Influence of the oxidation on the optical properties of Mo-Si-Ti, Ta-Mo-Cr-Al and Ta-Mo-Cr-Ti-Al alloys

Three refractory element-based alloys were oxidized for 6 h at 1100 degrees C in air inside a muffle furnace and the way the oxidation, especially through the evolution of the surface composition and roughness, affects the optical properties of these materials is discussed here. The ternary Mo-20.0Si-52.8Ti (at%) serves as an example of Mobased alloys, while the equimolar Ta-Mo-Cr-Al (TMCA) and Ta-Mo-Cr-Ti-Al (TMCTA) are typical of the class of oxidation-resistant refractory compositionally complex alloys.

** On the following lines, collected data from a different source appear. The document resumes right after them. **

(** ** Thousands separators *)

Lemma decimal_loop_fuel (fuel : nat) :
  forall (n : Z) (fuel' : nat),
    (1 <= fuel)%nat -> (1 <= fuel')%nat ->
    0 <= n < 2 ^ Z.of_nat fuel -> n < 2 ^ Z.of_nat fuel' ->
    decimal_loop fuel n = decimal_loop fuel' n.
Proof.
  induction fuel as [|fuel IH]; intros n fuel' Hf Hf' Hn Hn'; [lia|].
  destruct fuel' as [|fuel']; [lia|]. cbn [decimal_loop].
  destruct (Z.ltb_spec n 10) as [Hlt|Hge]; [reflexivity|].
  rewrite Nat2Z.inj_succ, Z.pow_succ_r in Hn, Hn' by lia.
  assert (Hq : 0 <= n / 10 < n / 2 + 1).
  { split; [apply Z.div_pos; lia|].
    pose proof (Z.div_le_compat_l n 2 10 ltac:(lia) ltac:(lia)). lia. }
  assert (Hh : n / 2 < 2 ^ Z.of_nat fuel /\ n / 2 < 2 ^ Z.of_nat fuel').
  { split; apply Z.div_lt_upper_bound; lia. }
  assert (H1 : (1 <= fuel)%nat).
  { destruct fuel; [cbn in Hn; lia|lia]. }
  assert (H1' : (1 <= fuel')%nat).
  { destruct fuel'; [cbn in Hn'; lia|lia]. }
  rewrite (IH (n / 10) fuel') by (auto; lia). reflexivity.
Qed.

Lemma decimal_small (n : Z) :
  0 <= n < 10 -> decimal n = String (digit n) EmptyString.
Proof.
  intros Hn. unfold decimal. cbn [decimal_loop].
  destruct (Z.ltb_spec n 10); [reflexivity|lia].
Qed.

Lemma decimal_step (n : Z) :
  10 <= n -> decimal n = (decimal (n / 10) ++ String (digit (n mod 10)) EmptyString)%string.
Proof.
  intros Hn. unfold decimal at 1. cbn [decimal_loop].
  destruct (Z.ltb_spec n 10); [lia|]. f_equal.
  assert (Hq : 1 <= n / 10) by (apply Z.div_le_lower_bound; lia).
  pose proof (Z.log2_spec n ltac:(lia)) as [Hlo Hhi].
  pose proof (Z.log2_spec (n / 10) ltac:(lia)) as [Hlo' Hhi'].
  assert (H3 : 3 <= Z.log2 n) by (apply Z.log2_le_pow2; lia).
  unfold decimal. apply decimal_loop_fuel; try lia.
  - rewrite Z2Nat.id by lia. split; [lia|].
    apply Z.div_lt_upper_bound; [lia|].
    rewrite Z.pow_succ_r in Hhi by lia. lia.
  - rewrite Nat2Z.inj_succ, Z2Nat.id by apply Z.log2_nonneg. exact Hhi'.
Qed.

Lemma decimal_thousands (n : Z) :
  1000 <= n ->
  decimal n = (decimal (n / 1000) ++ fixed_digits 3 (n mod 1000))%string.
Proof.
  intros Hn.
  assert (H10 : 100 <= n / 10) by (apply Z.div_le_lower_bound; lia).
  assert (H100 : 10 <= n / 10 / 10) by (apply Z.div_le_lower_bound; lia).
  rewrite (decimal_step n), (decimal_step (n / 10)), (decimal_step (n / 10 / 10)) by lia.
  cbn [fixed_digits]. rewrite append_nil, !string_app_assoc. string_app.
  rewrite !Z.div_div by lia. change (10 * 10) with 100. change (100 * 10) with 1000.
  pose proof (Z.div_mod n 1000 ltac:(lia)) as E.
  pose proof (Z.mod_pos_bound n 1000 ltac:(lia)) as Hr.
  set (q := n / 1000) in *. set (r := n mod 1000) in *.
  assert (E0 : n mod 10 = r mod 10).
  { rewrite E. replace (1000 * q + r) with (r + (100 * q) * 10) by lia.
    now rewrite Z.mod_add by lia. }
  assert (E1 : n / 10 mod 10 = r / 10 mod 10).
  { rewrite E. replace (1000 * q + r) with (r + (100 * q) * 10) by lia.
    rewrite Z.div_add by lia.
    replace (r / 10 + 100 * q) with (r / 10 + (10 * q) * 10) by lia.
    now rewrite Z.mod_add by lia. }
  assert (E2 : n / 100 mod 10 = r / 100 mod 10).
  { rewrite E. replace (1000 * q + r) with (r + (10 * q) * 100) by lia.
    rewrite Z.div_add by lia.
    replace (r / 100 + 10 * q) with (r / 100 + q * 10) by lia.
    now rewrite Z.mod_add by lia. }
  now rewrite E0, E1, E2.
Qed.

Lemma string_rev_app (a b : string) :
  string_rev (a ++ b) = (string_rev b ++ string_rev a)%string.
Proof.
  induction a as [|x a IH]; string_app; cbn [string_rev].
  - clear. induction (string_rev b) as [|y s IHs]; string_app; [reflexivity|now f_equal].
  - now rewrite IH, string_app_assoc.
Qed.

Lemma lstrip_app (c : ascii) (a b : string) :
  lstrip c a <> EmptyString -> lstrip c (a ++ b) = (lstrip c a ++ b)%string.
Proof.
  induction a as [|x a IH]; cbn [lstrip]; [contradiction|]. string_app. cbn [lstrip].
  destruct (Ascii.eqb x c); [exact IH|]. intros _. now string_app.
Qed.

Lemma digit_is_digit (d : Z) :
  0 <= d < 10 -> is_digit (digit d) = true /\ Ascii.eqb (digit d) "," = false.
Proof.
  intros Hd.
  assert (Ed : d = 0 \/ d = 1 \/ d = 2 \/ d = 3 \/ d = 4 \/ d = 5 \/ d = 6 \/ d = 7
               \/ d = 8 \/ d = 9) by lia.
  repeat (destruct Ed as [->|Ed]); try subst d; split; reflexivity.
Qed.

(** The digits with a comma behind every third from the right, before
    the commas in front are stripped. *)
Local Abbreviation separated m := (string_rev (sub_3digits (string_rev (decimal m)))).

Ltac string_norm := repeat first [rewrite append_cons | rewrite append_nil].
Ltac separate := repeat (cbn [string_rev sub_3digits lstrip andb]; string_norm).

Lemma separated_thousands (m : Z) :
  1000 <= m ->
  separated m = (separated (m / 1000) ++ "," ++ fixed_digits 3 (m mod 1000))%string.
Proof.
  intros Hm. rewrite (decimal_thousands m Hm) at 1.
  pose proof (Z.mod_pos_bound m 1000 ltac:(lia)) as Hr.
  set (r := m mod 1000) in *. cbn [fixed_digits]. string_norm.
  destruct (digit_is_digit (r mod 10) ltac:(apply Z.mod_pos_bound; lia)) as [D0 _].
  destruct (digit_is_digit (r / 10 mod 10) ltac:(apply Z.mod_pos_bound; lia)) as [D1 _].
  destruct (digit_is_digit (r / 10 / 10 mod 10) ltac:(apply Z.mod_pos_bound; lia))
    as [D2 _].
  rewrite string_rev_app. cbn [string_rev]. string_norm.
  cbn [sub_3digits]. rewrite D0, D1, D2. cbn [andb string_rev].
  rewrite !string_app_assoc. now string_norm.
Qed.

The normal spectral emissivity of these three samples was increased due to the oxidation process. Oxidized TMCA and TMCTA exhibit a solar absorptivity higher than that of state-of-the-art Ni-based alloys used for solar receivers in concentrated solar power plants. Thus, the two refractory compositionally complex alloys are considered promising candidates for solar thermal energy conversion application.

Automated summary

This study discusses how the oxidation of refractory element-based alloys affects their optical properties, specifically through changes in surface composition and roughness. The results show that the oxidation process significantly increases the spectral emissivity of the samples. The oxidized TMCA and TMCTA alloys exhibit a higher solar absorptivity compared to state-of-the-art Ni-based alloys used in solar power plants, making them promising candidates for solar thermal energy conversion applications.